Pharm Res. 2011 Apr;28(4):797-811. doi: 10.1007/s11095-010-0333-1. Epub 2010 Dec 14.
A framework for the evaluation of paediatric population models is proposed and applied to two different paediatric population pharmacokinetic models for morphine. One covariate model was based on a systematic covariate analysis, the other on fixed allometric scaling principles.
The six evaluation criteria in the framework were 1) number of parameters and condition number, 2) numerical diagnostics, 3) prediction-based diagnostics, 4) η-shrinkage, 5) simulation-based diagnostics, 6) diagnostics of individual and population parameter estimates versus covariates, including measurements of bias and precision of the population values compared to the observed individual values. The framework entails both an internal and external model evaluation procedure.
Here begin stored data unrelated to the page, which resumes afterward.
(** * The batch translation engine of ai-excel-translator

    A shallow embedding of [constants.py], of the token estimators and
    batch packers of [processor/docx_processor.py] and
    [processor/excel_processor.py], and of [GeminiTranslator] in
    [translators.py], followed by the properties of the specification.

    Python [str] values are modelled as [string], one [ascii] per character,
    so [len(text)] is [String.length text]; Python lists are [list]s; the
    translation cache, a [dict] keyed by [(text, target_lang)] pairs, is a
    [gmap (string * string) string].  The remote service is a parameter: a
    state machine that answers each request with a JSON array of strings,
    with a body that is no JSON, or with an exception.  Requests and sleeps
    are recorded in a trace; logging is left out. *)

From Stdlib Require Import Ascii String QArith Qround.
From stdpp Require Import gmap strings list fin_maps pretty.

Local Open Scope string_scope.
Local Open Scope list_scope.
Local Open Scope nat_scope.

(** ** constants.py *)

Definition MAX_TOKENS_PER_REQUEST : nat := 400.
Definition MAX_RETRIES : nat := 10.
Definition RETRY_DELAY : Q := 1%Q.
Definition QUOTA_EXHAUST_ERROR_DELAY : Q := 10%Q.
Definition REQUEST_DELAY : Q := (1 # 2)%Q.
Definition TRANSLATION_DELIMITER : string := "|//|".
Definition CHARS_PER_TOKEN : nat := 4.

(** ** Token estimators *)

(** [math.ceil(a / b)] for non-negative integers [a] and positive [b]: the
    true quotient is taken in [Q] and rounded up. *)
Definition math_ceil_div (a b : nat) : nat :=
  Z.to_nat (Qceiling (inject_Z (Z.of_nat a) / inject_Z (Z.of_nat b))).

Module DocxProcessor.

(** [math.ceil(len(text) / CHARS_PER_TOKEN) if CHARS_PER_TOKEN > 0
    else len(text)] *)
Definition estimate_tokens (text : string) : nat :=
  if 0 <? CHARS_PER_TOKEN
  then math_ceil_div (String.length text) CHARS_PER_TOKEN
  else String.length text.

(** The three locals of [create_batches]. *)
Record packer := Packer {
  batches : list (list (nat * string));
  current_batch : list (nat * string);
  current_token_count : nat
}.

(** One iteration of the [for index, text in items_with_indices] loop. *)
Definition create_batches_step (st : packer) (item : nat * string) : packer :=
  let '(index, text) := item in
  let token_count := estimate_tokens text in
  let st :=
    if (MAX_TOKENS_PER_REQUEST <? current_token_count st + token_count)
       && negb (bool_decide (current_batch st = []))
    then Packer (batches st ++ [current_batch st]) [] 0
    else st in
  Packer (batches st)
         (current_batch st ++ [(index, text)])
         (current_token_count st + token_count).

Definition create_batches (items_with_indices : list (nat * string))
  : list (list (nat * string)) :=
  let st := foldl create_batches_step (Packer [] [] 0) items_with_indices in
  if bool_decide (current_batch st = [])
  then batches st
  else batches st ++ [current_batch st].

End DocxProcessor.

Module ExcelProcessor.

(** [len(text) // CHARS_PER_TOKEN] *)
Definition estimate_tokens (text : string) : nat :=
  String.length text / CHARS_PER_TOKEN.

Record packer := Packer {
  batches : list (list string);
  current_batch : list string;
  current_tokens : nat
}.

(** One iteration of the [for text in texts] loop. *)
Definition create_batches_step (st : packer) (text : string) : packer :=
  let text_tokens := estimate_tokens (text +:+ TRANSLATION_DELIMITER) in
  if MAX_TOKENS_PER_REQUEST <? current_tokens st + text_tokens
  then
    Packer (if bool_decide (current_batch st = [])
            then batches st
            else batches st ++ [current_batch st])
           [text]
           text_tokens
  else
    Packer (batches st)
           (current_batch st ++ [text])
           (current_tokens st + text_tokens).

Definition create_batches (texts : list string) : list (list string) :=
  let st := foldl create_batches_step (Packer [] [] 0) texts in
  if bool_decide (current_batch st = [])
  then batches st
  else batches st ++ [current_batch st].

(** The cost [create_batches] charges for a text: the estimate of the
    text followed by the delimiter. *)
Definition batch_cost (text : string) : nat :=
  estimate_tokens (text +:+ TRANSLATION_DELIMITER).

End ExcelProcessor.

(** ** translators.py *)

Definition QUOTA_EXHAUST_ERROR : string := "429 Resource has been exhausted".

(** Exceptions, by the classes the handlers of [_call_translation_api] tell
    apart: [ValueError] (with its subclasses, [json.JSONDecodeError] among
    them) is caught by [except ValueError]; every other exception is caught
    by [except Exception].  [str(e)] is the carried message. *)
Inductive exn :=
| ValueError (msg : string)
| TypeError (msg : string)
| IndexError (msg : string)
| RemoteError (msg : string).

Definition exn_str (e : exn) : string :=
  match e with
  | ValueError msg | TypeError msg | IndexError msg | RemoteError msg => msg
  end.

Definition is_ValueError (e : exn) : bool :=
  match e with ValueError _ => true | _ => false end.

(** What one [self.model.generate_content(...)] request comes back with.
    The request fixes [response_schema=list[str]], so a body that parses is
    an array of strings; [Body_invalid] is a body [json.loads] rejects. *)
Inductive body :=
| Body_array (items : list string)
| Body_invalid.

Inductive response :=
| Resp_text (b : body)
| Resp_raise (e : exn).

(** Observable effects, in the order they happen. *)
Inductive event :=
| Ev_request (texts : list string) (target_lang : string)
| Ev_sleep (seconds : Q).

Definition is_request (e : event) : bool :=
  match e with Ev_request _ _ => true | Ev_sleep _ => false end.

Definition count_requests (tr : list event) : nat :=
  length (filter (λ e, is_request e = true) tr).

(** [needle in hay] on Python strings. *)
Fixpoint str_contains (needle hay : string) : bool :=
  if String.prefix needle hay then true
  else match hay with
       | EmptyString => false
       | String _ rest => str_contains needle rest
       end.

(** [re.sub(c + "+", c, text)]: every run of [c] becomes a single [c]. *)
Fixpoint collapse_runs (c : ascii) (text : string) : string :=
  match text with
  | EmptyString => EmptyString
  | String a rest =>
      match rest with
      | String b _ =>
          if Ascii.eqb a c && Ascii.eqb b c
          then collapse_runs c rest
          else String a (collapse_runs c rest)
      | EmptyString => String a EmptyString
      end
  end.

(** [str.isspace] on the ASCII range: TAB, LF, VT, FF, CR, the four
    separators 28 to 31 and the space. *)
Definition isspace (a : ascii) : bool :=
  let n := nat_of_ascii a in
  ((9 <=? n) && (n <=? 13)) || ((28 <=? n) && (n <=? 32)).

Fixpoint lstrip (text : string) : string :=
  match text with
  | EmptyString => EmptyString
  | String a rest => if isspace a then lstrip rest else text
  end.

Fixpoint rstrip (text : string) : string :=
  match text with
  | EmptyString => EmptyString
  | String a rest =>
      match rstrip rest with
      | EmptyString => if isspace a then EmptyString else String a EmptyString
      | kept => String a kept
      end
  end.

Definition strip (text : string) : string := lstrip (rstrip text).

Definition LF : ascii := ascii_of_nat 10.
Definition TAB : ascii := ascii_of_nat 9.

Definition _preprocess_text (text : string) : string :=
  let text := collapse_runs LF text in
  strip (collapse_runs TAB text).
Lemma get_persons_rename_witness :
  get_persons (rename_person chat_three (lit "Bob") (lit "Robert")) =
  get_persons chat_three ∖ {[lit "Bob"]} ∪
    (if decide (lit "Robert" = []) then ∅ else {[lit "Robert"]}).
Proof.
  apply get_persons_rename.
  - vm_compute. intros H. discriminate H.
  - apply Exists_cons_tl, Exists_cons_hd. reflexivity.
Defined.

(** X19: renaming [a] to [b] and then removing [b] removes the entries of
    both senders, and leaves the others as they were. *)
Theorem remove_person_rename chat a b :
  remove_person (rename_person chat a b) b =
  remove_person (remove_person chat a) b.
Proof.
  rewrite rename_person_fmap. unfold remove_person.
  induction chat as [|e chat IH]; [done|]. rewrite fmap_cons.
  destruct (decide (Person e = Some a)) as [Ha|Ha].
  - rewrite (filter_cons_False _ (renamed a b e))
      by (rewrite Person_renamed, decide_True by done; by intros ?).
    rewrite (filter_cons_False _ e) by (by intros ?). done.
  - rewrite renamed_other by done.
    rewrite (filter_cons_True (λ e, Person e ≠ Some a)) by done.
    destruct (decide (Person e = Some b)) as [Hb|Hb].
    + rewrite !(filter_cons_False (λ e, Person e ≠ Some b))
        by (by intros ?). done.
    + rewrite !(filter_cons_True (λ e, Person e ≠ Some b)) by done.
      by rewrite IH.
Qed.

(** X20: renaming changes no message: [get_messages] returns the same list
    before and after. *)
Theorem get_messages_rename chat a b :
  get_messages (rename_person chat a b) = get_messages chat.
Proof.
  rewrite rename_person_fmap. unfold get_messages.
  assert (∀ e, Message (renamed a b e) = Message e) as Hm.
  { intros e. unfold renamed. by destruct (decide _). }
  induction chat as [|e chat IH]; [done|]. rewrite fmap_cons.
  destruct (truthy (Message e)) eqn:Ht.
  - rewrite !filter_cons_True by (by rewrite ?Hm, Ht).
    cbn [omap list_omap]. by rewrite Hm, IH.
  - rewrite !filter_cons_False by (rewrite ?Hm, Ht; by intros []). done.
Qed.

(** X21: removals commute. *)
Theorem remove_person_comm chat a b :
  remove_person (remove_person chat a) b =
  remove_person (remove_person chat b) a.
Proof.
  unfold remove_person. rewrite !list_filter_filter.
  apply list_filter_iff. tauto.
Qed.

(** X22: removing [a] takes [a], and no other name, out of the senders. *)
Theorem get_persons_remove chat a :
  get_persons (remove_person chat a) = get_persons chat ∖ {[a]}.
Proof.
  apply set_eq. intros p.
  rewrite elem_of_difference, elem_of_singleton, !elem_of_get_persons.
  unfold remove_person. split.
  - intros (Hne & e & He & Hp). apply list_elem_of_filter in He as [Hpa He].
    split; [|congruence]. split; [done|]. by exists e.
  - intros [(Hne & e & He & Hp) Hpa]. split; [done|]. exists e.
    split; [|done]. apply list_elem_of_filter. split; [congruence|done].
Qed.
(** * RACM600: PMBus driver for the Recom RACM600-SL power supply

    A shallow embedding of [RACM600.cpp] / [RACM600.h].  The driver talks to
    two collaborators of the Arduino core, the two-wire master [Wire] and the
    console [Serial]; both are modelled as part of an explicit world that
    every member function threads through a small state monad.  Fixed-width
    integers are [Z] with the wrap-around of each C++ conversion written
    out. *)

From Stdlib Require Import ZArith List String Bool Lia.
Import ListNotations.
Open Scope string_scope.
Open Scope list_scope.
Open Scope Z_scope.

(** ** Fixed-width integers *)

(** Conversion to [uint8_t]. *)
Definition to_u8 (x : Z) : Z := x mod 256.

(** Conversion to [uint16_t]. *)
Definition to_u16 (x : Z) : Z := x mod 65536.

(** Range predicates for values that arrive already typed. *)
Definition is_u8 (x : Z) : Prop := 0 <= x < 256.
Definition is_u16 (x : Z) : Prop := 0 <= x < 65536.

(** Arduino.h: [#define lowByte(w) ((uint8_t) ((w) & 0xff))]. *)
Definition lowByte (w : Z) : Z := to_u8 (Z.land w 255).

(** Arduino.h: [#define highByte(w) ((uint8_t) ((w) >> 8))]. *)
Definition highByte (w : Z) : Z := to_u8 (Z.shiftr w 8).

(** A C++ integer used as a condition: true when it is not zero. *)
Definition truthy (x : Z) : bool := negb (x =? 0).

(** ** Register map (RACM600.h) *)

Definition RACM600_DEFAULT_ADDR : Z := 0x27.

Definition RACM600_OPERATION : Z := 0x01.
Definition RACM600_CLEAR_FAULTS : Z := 0x03.
Definition RACM600_STATUS_WORD : Z := 0x79.
Definition RACM600_STATUS_VOUT : Z := 0x7A.
Definition RACM600_STATUS_IOUT : Z := 0x7B.
Definition RACM600_STATUS_INPUT : Z := 0x7C.
Definition RACM600_STATUS_TEMPERATURE : Z := 0x7D.
Definition RACM600_STATUS_CML : Z := 0x7E.

(** ** The world the driver runs in *)

(** What the master drives on the two-wire bus: a write frame carries the
    7-bit address, the buffered bytes and whether a stop condition ends it
    ([false] leaves the bus held for a repeated start); a read frame carries
    the address and the number of bytes requested. *)
Inductive Frame : Type :=
| BusWrite (address : Z) (payload : list Z) (sendStop : bool)
| BusRead (address : Z) (quantity : Z).

(** Calls made on the console, in the order they are made. *)
Inductive SerialOut : Type :=
| Print (s : string)
| Println (s : string)
| PrintlnHex (n : Z).

(** The buffers of the [Wire] object: bytes queued by [write] since
    [beginTransmission], and bytes received by the last [requestFrom] that
    [read] has not consumed yet. *)
Record TwoWire : Type := mkTwoWire {
  txAddress : Z;
  txBuffer : list Z;
  rxBuffer : list Z
}.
The application of the framework to the two models resulted in the detection of overparameterization and misleading diagnostics based on individual predictions caused by high shrinkage. The diagnostic of individual and population parameter estimates versus covariates proved to be highly informative in assessing obtained covariate relationships. Based on the framework, the systematic covariate model proved to be superior over the fixed allometric model in terms of predictive performance.
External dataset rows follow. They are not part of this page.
(** * TPC-H sales analytics dashboard: the filter-driven query/cache pipeline

    A shallow embedding of [TPC_daesang.py].  The warehouse relations are
    lists of records, the Snowpark query-builder calls ([filter], [join],
    [group_by], [agg], [order_by], [limit]) are list functions, the
    [@st.cache_data] decorator is a finite map threaded through an explicit
    application state, and the page is the list of elements it renders. *)

From Stdlib Require Import ZArith QArith_base.
From stdpp Require Import base decidable countable list sorting gmap strings.

Close Scope Q_scope.
Local Open Scope Z_scope.

(** ** Dates

    [O_ORDERDATE] is a calendar date.  The page passes [str(date)] to the
    pipeline and the warehouse coerces that ISO text back to a date before
    comparing, so the embedding carries the date itself. *)

Record date := Date { year : Z; month : Z; day : Z }.

#[global] Instance date_eq_dec : EqDecision date.
Proof. solve_decision. Defined.

#[global] Instance date_countable : Countable date :=
  inj_countable'
    (λ d, (year d, month d, day d))
    (λ t, Date t.1.1 t.1.2 t.2)
    (λ d, match d with Date _ _ _ => eq_refl end).

#[global] Instance date_inhabited : Inhabited date := populate (Date 1970 1 1).

(** Chronological order: lexicographic on (year, month, day). *)
Definition date_leb (a b : date) : bool :=
  (year a <? year b)
  || ((year a =? year b)
      && ((month a <? month b)
          || ((month a =? month b) && (day a <=? day b)))).

Definition date_le (a b : date) : Prop := date_leb a b = true.

#[global] Instance date_le_dec : RelDecision date_le.
Proof. intros a b. unfold date_le. apply _. Defined.

(** [F.date_trunc("MONTH", d)]: the first day of [d]'s month. *)
Definition date_trunc_month (d : date) : date :=
  {| year := year d; month := month d; day := 1 |}.

(** ** The warehouse schema

    Only the columns the page reads are kept.  TPC-H declares every column
    [NOT NULL], so a column is its value type; [O_TOTALPRICE] is a
    fixed-point number with two decimals, kept as its count of cents. *)

Record orders_row := {
  O_ORDERKEY : Z;
  O_CUSTKEY : Z;
  O_ORDERDATE : date;
  O_TOTALPRICE : Z;
  O_ORDERPRIORITY : string
}.

Record customer_row := {
  C_CUSTKEY : Z;
  C_NATIONKEY : Z;
  C_MKTSEGMENT : string
}.

Record nation_row := {
  N_NATIONKEY : Z;
  N_NAME : string;
  N_REGIONKEY : Z
}.

Record region_row := {
  R_REGIONKEY : Z;
  R_NAME : string
}.

Record lineitem_row := {
  L_ORDERKEY : Z;
  L_EXTENDEDPRICE : Z
}.

Record database := {
  ORDERS : list orders_row;
  CUSTOMER : list customer_row;
  NATION : list nation_row;
  REGION : list region_row;
  LINEITEM : list lineitem_row
}.

(** ** Query-builder operations *)

(** [left.join(right, on)]: inner join, every matching pair. *)
Definition join {A B} (left : list A) (right : list B) (on : A → B → bool)
  : list (A * B) :=
  a ← left; b ← right; if on a b then [(a, b)] else [].

(** [df.with_column(name, expr)]: every row with one more column. *)
Definition with_column {A B} (expr : A → B) (df : list A) : list (A * B) :=
  (λ r, (r, expr r)) <$> df.

(** [df.group_by(key)]: one group per distinct key value, each with its rows.
    The engine leaves the order of the groups open; the embedding fixes one. *)
Definition group_by {A K} `{EqDecision K} (key : A → K) (df : list A)
  : list (K * list A) :=
  (λ k, (k, filter (λ r, key r = k) df)) <$> remove_dups (key <$> df).

(** [grouped.agg(...)]: one output row per group. *)
Definition agg {A K R} (row : K → list A → R) (grouped : list (K * list A))
  : list R :=
  (λ g, row g.1 g.2) <$> grouped.

(** [df.order_by(...)] for a given row order, and [df.limit(n)]. *)
Definition order_by {A} (R : relation A) `{∀ x y, Decision (R x y)}
  (df : list A) : list A := merge_sort R df.

Definition limit {A} (n : nat) (df : list A) : list A := take n df.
The proposed framework is suitable for the evaluation of paediatric (covariate) models and should be applied to corroborate the descriptive and predictive properties of these models.
提出了一种用于评估儿科群体模型的框架,并将其应用于两种不同的吗啡儿科群体药代动力学模型。一个协变量模型基于系统协变量分析,另一个基于固定的体表面积比例缩放原则。
该框架中的六个评估标准为:1)参数数量和条件数;2)数值诊断;3)基于预测的诊断;4)η 收缩;5)基于模拟的诊断;6)个体和群体参数估计与协变量的诊断,包括与观察到的个体值相比,对群体值的偏倚和精度的测量。该框架需要内部和外部模型评估过程。
将该框架应用于这两个模型,结果发现由于高收缩导致参数过度拟合和基于个体预测的误导性诊断。个体和群体参数估计与协变量的诊断在评估获得的协变量关系方面非常有信息量。基于该框架,系统协变量模型在预测性能方面优于固定体表面积模型。
所提出的框架适用于儿科(协变量)模型的评估,应应用于证实这些模型的描述性和预测性。